*YOUR ASSIGNMENT*. The task calls for each line of the records below in which the word "lxor" appears.

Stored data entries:

Lemma findPosition_spec (d : dict) key : wf d -> dictSize d < 2 ^ 59 ->
  exists d', wf d' /\ same_entries d d' /\ 0 <= (ht_size_exp d').1 /\
   ((canon key ∉ ckeys (entries d) /\
     dictFindPositionForInsert T dict_can_resize d key =
       Some (d', Some (dictIsRehashing d', Z.land (hashFunction T key)
         (DICTHT_SIZE_MASK (sel (ht_size_exp d') (dictIsRehashing d')))), None)) \/
    (exists ref he k v, dictFindPositionForInsert T dict_can_resize d key = Some (d', None, Some ref) /\
       points_to d' ref he k v /\ canon k = canon key)).
Proof.
  intros HW Hn. unfold dictFindPositionForInsert, dictHashKey.
  destruct (rehash_step_spec d HW) as (d1 & -> & HW1 & E1). cbn [mbind option_bind].
  assert (dictSize d1 < 2 ^ 59).
  { rewrite entries_length in * by done. destruct E1 as (E1 & _). by rewrite E1. }
  destruct (expandIfNeeded_spec d1 HW1) as (d2 & -> & HW2 & E2 & H0); [done|]. cbn [Z.eqb].
  destruct (tables_find_spec d2 key HW2 H0) as (r & -> & Hr). cbn [mbind option_bind].
  exists d2. assert (same_entries d d2) as E by (by etrans). split_and!; auto.
  destruct r as [[ref he]|].
  - right. destruct Hr as (k & v & HP & Hc). eauto 10.
  - left. split; [|done]. by rewrite <- (same_ckeys d d2).
Qed.

Lemma addRaw_spec (d : dict) key : wf d -> dictSize d < 2 ^ 59 ->
  exists d' r e, dictAddRaw T dict_can_resize d key = Some (d', r, e) /\ wf d' /\ same_ctl d d' /\
   ((canon key ∉ ckeys (entries d) /\ e = None /\ entries d' ≡ₚ (dup_key key, None) :: entries d /\
     exists ref he, r = Some ref /\ points_to d' ref he (dup_key key) None) \/
    (r = None /\ entries d' ≡ₚ entries d /\
     exists ref he k v, e = Some ref /\ points_to d' ref he k v /\ canon k = canon key)).
Proof.
  intros HW Hn. unfold dictAddRaw.
  destruct (findPosition_spec d key HW Hn) as (d1 & HW1 & E1 & H0 & [[Hni ->]|(ref & he & k & v & -> & HP & Hc)]);
    cbn [mbind option_bind].
  - fold (dup_key key).
    destruct (insertAt_spec d1 (dup_key key) (hashFunction T key)) as (d2 & ref & he & -> & HW2 & S2 & E2 & HP); auto.
    { apply hash_canon. by rewrite dup_key_canon. }
    { by rewrite dup_key_canon, (same_ckeys d d1). }
    cbn [mbind option_bind]. do 3 eexists. split; [done|]. split; [done|]. split.
    { eapply same_ctl_trans; [by eapply same_entries_ctl|done]. }
    left. split; [done|]. split; [done|]. split; [|eauto]. destruct E1 as (E1 & _). by rewrite E2, E1.
  - do 3 eexists. split; [done|]. split; [done|]. split; [by eapply same_entries_ctl|].
    right. split; [done|]. split; [by destruct E1|]. eauto 10.
Qed.
End Resize.
End Invariant.
(** The lookup all of find, delete and unlink start with. *)
Lemma lookup_spec (d : dict) key : wf d -> dictSize d <> 0 ->
  exists d' r, rehash_step_if T dict_can_resize d = Some d' /\ wf d' /\ same_entries d d' /\
    tables_find (key_match T key) d' (hashFunction T key) = Some r /\
    match r with
    | Some (ref, he) => exists k v, points_to d' ref he k v /\ canon k = canon key /\
        amap d !! canon key = Some (k, v)
    | None => amap d !! canon key = None
    end.
Proof.
  intros HW Hn. destruct (rehash_step_spec T canon dict_can_resize d HW) as (d1 & E1 & HW1 & S1).
  assert (0 <= (ht_size_exp d1).1) as H0.
  { apply nonempty_exp; [done|]. rewrite (entries_length T canon) in * by done. destruct S1 as (S1 & _). by rewrite S1. }
  destruct (tables_find_spec T canon d1 key HW1 H0) as (r & E2 & Hr).
  exists d1, r. split_and!; auto. destruct r as [[ref he]|].
  - destruct Hr as (k & v & HP & Hc). exists k, v. split_and!; auto. rewrite <- Hc.
    rewrite <- (amap_same d d1) by done. by eapply amap_points_to.
  - rewrite <- (amap_same d d1) by done. by apply tomap_lookup_None.
Qed.
(* ===== verification/DictScan.v ===== *)
(** * Dict: the reverse-binary cursor of dictScan

    Model of [rev], [dictDefragBucket], [dictScanDefrag] and [dictScan] of dict.c,
    and the guarantee its long comment argues for: whatever happens to the table
    between the calls, every element present from the first call to the last is returned.

    The callback is modelled by the list of entries it is called on. *)

From Stdlib Require Import ZArith Lia ZifyBool.
From stdpp Require Import base gmap numbers option list.
From S2P Require Import Prelude Dict DictProof DictMap.

Local Open Scope Z_scope.

(** The [while ((s >>= 1) > 0)] loop of [rev]. *)
Fixpoint rev_loop (fuel : nat) (s mask v : Z) : Z :=
  let s := Z.shiftr s 1 in
  match fuel with
  | O => v
  | S fuel =>
    if negb (s >? 0) then v else
    let mask := Z.lxor mask (u64 (Z.shiftl mask s)) in
    let v := Z.lor (Z.land (Z.shiftr v s) mask) (Z.land (u64 (Z.shiftl v s)) (u64 (Z.lnot mask))) in
    rev_loop fuel s mask v
  end.

(** [sizeof(v)] is 8: six halvings, the seventh ends the loop. *)
Definition rev (v : Z) : Z := rev_loop 7 64 (u64 (Z.lnot 0)) v.

Section Scan.
Context {K V : Type}.
Notation entry := (dictEntry K V).
Notation dict := (dict K V).

(** [dictDefragFunctions]: the callbacks are optional, and a [Some] result is
    the new location of the key or value. *)
Record dictDefragFunctions := {
  defragKey : option (K -> option K);
  defragVal : option (option V -> option (option V))
}.

Context (T : dictType K V).

(** The loop over a bucket; reallocating the entry itself keeps its contents. *)
Fixpoint dictDefragBucket (fns : dictDefragFunctions) (de : entry) : option entry :=
  if is_NULL de then Some NULL else
  k ← dictGetKey de;
  let newkey := f ← defragKey fns; f k in
  newval ← match defragVal fns with Some f => f <$> dictGetVal de | None => Some None end;
  match de with
  | NULL => Some NULL
  | EKey k => if key_odd T (default k newkey) then Some (EKey (default k newkey)) else None
  | ENoValue k next => ENoValue (default k newkey) <$> dictDefragBucket fns next
  | ENormal k v next => ENormal (default k newkey) (default v newval) <$> dictDefragBucket fns next
  end.

(** Emitting the bucket at a cursor, after defragmenting it: [chain_list] is
    the [while (de)] loop that calls the callback on each entry. *)
Definition scan_bucket (defragfns : option dictDefragFunctions) (d : dict) (t : bool) (i : Z)
    : option (dict * list (K * option V)) :=
  d ← match defragfns with
      | Some fns => b ← bucket d t i; b ← dictDefragBucket fns b; Some (set_bucket d t i b)
      | None => Some d
      end;
  b ← bucket d t i;
  Some (d, chain_list b).

(** [v |= ~m; v = rev(v); v++; v = rev(v)]. *)
Definition next_cursor (v m : Z) : Z := rev (u64 (rev (Z.lor v (u64 (Z.lnot m))) + 1)).

(** The [do ... while (v & (m0 ^ m1))] loop over the larger table. *)
Fixpoint scan_expansions (defragfns : option dictDefragFunctions) (fuel : nat) (d : dict) (t : bool) (m0 m1 v : Z)
    : option (dict * Z * list (K * option V)) :=
  match fuel with
  | O => None
  | S fuel =>
    '(d, out) ← scan_bucket defragfns d t (Z.land v m1);
    let v := next_cursor v m1 in
    if negb (Z.land v (Z.lxor m0 m1) =? 0) then
      '(d, v, out') ← scan_expansions defragfns fuel d t m0 m1 v; Some (d, v, out ++ out')
    else Some (d, v, out)
  end.

(** Returns the dict, the new cursor and the entries the callback was called on. *)
Definition dictScanDefrag (defragfns : option dictDefragFunctions) (d : dict) (v : Z)
    : option (dict * Z * list (K * option V)) :=
  if dictSize d =? 0 then Some (d, 0, []) else
  let d := dictPauseRehashing d in
  '(d, v, out) ←
    (if negb (dictIsRehashing d) then
       let m0 := DICTHT_SIZE_MASK (ht_size_exp d).1 in
       '(d, out) ← scan_bucket defragfns d false (Z.land v m0);
       Some (d, next_cursor v m0, out)
     else
       (* t0 is the smaller table, its negation the bigger one *)
       let t0 := DICTHT_SIZE (ht_size_exp d).1 >? DICTHT_SIZE (ht_size_exp d).2 in
       let m0 := DICTHT_SIZE_MASK (sel (ht_size_exp d) t0) in
       let m1 := DICTHT_SIZE_MASK (sel (ht_size_exp d) (negb t0)) in
       '(d, out0) ← scan_bucket defragfns d t0 (Z.land v m0);
       '(d, v, out1) ← scan_expansions defragfns (Z.to_nat (DICTHT_SIZE (sel (ht_size_exp d) (negb t0))))
                         d (negb t0) m0 m1 v;
       Some (d, v, out0 ++ out1));
  Some (dictResumeRehashing d, v, out).

Definition dictScan (d : dict) (v : Z) : option (dict * Z * list (K * option V)) :=
  dictScanDefrag None d v.
End Scan.

(** ** Bit reversal *)

Definition rev_round (s mask v : Z) : Z :=
  Z.lor (Z.land (Z.shiftr v s) mask) (Z.land (u64 (Z.shiftl v s)) (u64 (Z.lnot mask))).

(** The rounds [rev] makes: shift and mask. *)
Definition rev_rounds : list (Z * Z) :=
  [(32, 0x00000000FFFFFFFF); (16, 0x0000FFFF0000FFFF); (8, 0x00FF00FF00FF00FF);
   (4, 0x0F0F0F0F0F0F0F0F); (2, 0x3333333333333333); (1, 0x5555555555555555)].

Lemma rev_unfold v : rev v = foldl (fun v r => rev_round r.1 r.2 v) v rev_rounds.
Proof. reflexivity. Qed.

(** One round takes bit [i] from [i + s] where the mask has a one and from [i - s] elsewhere. *)
Definition round_src (r : Z * Z) (i : Z) : Z := if Z.testbit r.2 i then i + r.1 else i - r.1.

Lemma rev_round_bit r v i : 0 < r.1 -> 0 <= i < 64 -> in_u 64 v -> in_u 64 r.2 ->
  Z.testbit (rev_round r.1 r.2 v) i = Z.testbit v (round_src r i).
Proof.
  intros Hs Hi Hv Hm. unfold rev_round, round_src. rewrite Z.lor_spec, !Z.land_spec, Z.shiftr_spec by lia.
  rewrite !wrap_bit by lia. rewrite Z.lnot_spec, Z.shiftl_spec by lia.
  destruct (Z.testbit r.2 i); simpl; rewrite ?andb_true_r, ?andb_false_r, ?orb_false_r; done.
Qed.

Lemma rev_round_range s mask v : in_u 64 mask -> in_u 64 (rev_round s mask v).
Proof. intros. unfold rev_round. auto with redis. Qed.

Lemma rev_rounds_bit rs : Forall (fun r => 0 < r.1 /\ in_u 64 r.2) rs ->
  forall v i, in_u 64 v -> 0 <= i < 64 ->
  in_u 64 (foldl (fun v r => rev_round r.1 r.2 v) v rs) /\
  (forallb (fun r => forallb (fun i => (0 <=? round_src r (Z.of_nat i)) && (round_src r (Z.of_nat i) <? 64)) (seq 0 64)) rs = true ->
   Z.testbit (foldl (fun v r => rev_round r.1 r.2 v) v rs) i =
   Z.testbit v (foldr round_src i rs)).
Proof.
  induction 1 as [|r rs [Hs Hm] _ IH]; intros v i Hv Hi; [done|]. cbn [foldl foldr forallb].
  destruct (IH (rev_round r.1 r.2 v) i) as [IH1 IH2]; [by apply rev_round_range|done|].
  split; [done|]. rewrite andb_true_iff. intros [Hr Hrs]. rewrite IH2 by done.
  assert (0 <= foldr round_src i rs < 64) as Hb.
  { clear -Hi Hrs. induction rs as [|r rs IH]; [done|]. cbn [foldr forallb] in *.
    apply andb_true_iff in Hrs as [Hr Hrs]. specialize (IH Hrs). rewrite forallb_forall in Hr.
    specialize (Hr (Z.to_nat (foldr round_src i rs))). rewrite Z2Nat.id in Hr by lia.
    assert (List.In (Z.to_nat (foldr round_src i rs)) (seq 0 64)) as Hin by (apply in_seq; lia). specialize (Hr Hin). lia. }
  by rewrite rev_round_bit.
Qed.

*WRITTEN RESPONSE*.
    let mask := Z.lxor mask (u64 (Z.shiftl mask s)) in
    if negb (Z.land v (Z.lxor m0 m1) =? 0) then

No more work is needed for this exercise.